#### Exercise details
Go through the entries and copy every line that has the string "path" in it.

[Saved entries]
<<<<

Record site := mk_site {
  rewrite_url : option (list Z -> list Z);      (* on the memory of the url *)
  handlers : list router;
  ws : list router;
  allowexec : list (list Z);
  mimer : strmap;
  httpBodyLength : Z;                           (* config *)
  maxRequest : Z;
  fastcgi_on : bool;
  fastcgi_call : list Z -> list Z -> list Z -> list Z -> option (list Z * list (list Z));
    (* fastcgi::call on the path, the method, the query and the input: what is left of
       the input and what is sent to the client; None: it does not return *)
  stat : list Z -> option (bool * bool);        (* is it a directory, is it executable *)
  fopen : list Z -> Z * list Z;                 (* the descriptor and the content *)
  forks : bool;                                 (* whether pipe and fork work *)
  cgi_output : list Z -> list (list Z) -> list Z -> list Z;
  junk_buf : list Z; junk_url : list Z; junk_ext : list Z; junk_post : list Z
}.

Definition file_exist (st : site) (path : list Z) : bool :=
  match stat st path with Some _ => true | None => false end.
Definition allowed (st : site) (ext : list Z) : bool := bool_decide (c_str ext ∈ allowexec st).
Definition allowext (l : list (list Z)) (ext : list Z) : list (list Z) := c_str ext :: l.

(** ** Answers *)

Definition line (s : list Z) : list Z := s ++ crlf.

Definition SERVER_STRING : list Z := Eval compute in lit "Server: yrssf-httpd/0.1.0" ++ crlf.
Definition http_404 : list (list Z) := Eval compute in [
  line (lit "HTTP/1.0 404 NOT FOUND"); SERVER_STRING; line (lit "Content-Type: text/html"); line [];
  line (lit "<HTML><TITLE>Not Found</TITLE>"); line (lit "<BODY><P>The server could not fulfill");
  line (lit "your request because the resource specified"); line (lit "is unavailable or nonexistent.");
  line (lit "</BODY></HTML>")].
Definition http_403 : list (list Z) := Eval compute in [
  line (lit "HTTP/1.0 403 NOT FOUND"); SERVER_STRING; line (lit "Content-Type: text/html"); line [];
  line (lit "<HTML><TITLE>Forbidden</TITLE>"); line (lit "<BODY><P>The file have been forbidden</P>");
  line (lit "</BODY></HTML>")].
Definition http_501 : list (list Z) := Eval compute in [
  line (lit "HTTP/1.0 501 Method Not Implemented"); SERVER_STRING; line (lit "Content-Type: text/html");
  line []; line (lit "<HTML><HEAD><TITLE>Method Not Implemented"); line (lit "</TITLE></HEAD>");
  line (lit "<BODY><P>HTTP request method not supported."); line (lit "</BODY></HTML>")].
Definition http_500 : list (list Z) := Eval compute in [
  line (lit "HTTP/1.0 500 Internal Server Error"); line (lit "Content-type: text/html"); line [];
  line (lit "<P>Error prohibited CGI execution.")].
Definition http_400 : list (list Z) := Eval compute in [
  line (lit "HTTP/1.0 400 BAD REQUEST"); line (lit "Content-type: text/html"); line [];
  lit "<P>Your browser sent a bad request, "; line (lit "such as a POST without a Content-Length.")].
Definition ok_200 : list Z := Eval compute in line (lit "HTTP/1.0 200 OK").

Definition not_found : io unit := emits (map Send http_404).
Definition forbidden : io unit := emits (map Send http_403).
Definition unimplemented : io unit := emits (map Send http_501).
Definition cannot_execute : io unit := emits (map Send http_500).

(** [send(connfd, buf, sizeof(buf), 0)]: the whole buffer, five times; [buf]: what
    the stack holds. *)
Fixpoint whole_buffers (buf : list Z) (ls : list (list Z)) : list (list Z) :=
  match ls with
  | [] => []
  | l :: ls => let buf := strcpy_to buf l in buf :: whole_buffers buf ls
  end.
Definition bad_request (buf : list Z) : io unit := emits (map Send (whole_buffers buf http_400)).

(** ** Reading requests *)

Definition content_length_colon : list Z := Eval compute in lit "Content-Length:".

(** The turn of the loops that look for the length of the body:
    [buf[15]='\0'; if(!strcasecmp(buf,"Content-Length:")) n=atoi(&buf[16]);] *)
Definition length_line (buf : list Z) (n : Z) : Z :=
  if same_nocase (setn buf 15 0) content_length_colon then atoi (drop 16 buf) else n.

(** [buf[0]='A'; buf[1]='\0';] *)
Definition buf_A (junk : list Z) : list Z := strcpy_to junk [65].

Definition readBufferBeforeSend (st : site) : io unit :=
  let! content_length := read_headers length_line 1 (buf_A (junk_buf st)) (-1) in
  if negb (content_length =? -1) && (u32 content_length <? httpBodyLength st) then
    reading (fun input => (tt, drop (Z.to_nat content_length) input))
  else ret tt.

>>>>

#### Exercise result
    (* fastcgi::call on the path, the method, the query and the input: what is left of
Definition file_exist (st : site) (path : list Z) : bool :=
  match stat st path with Some _ => true | None => false end.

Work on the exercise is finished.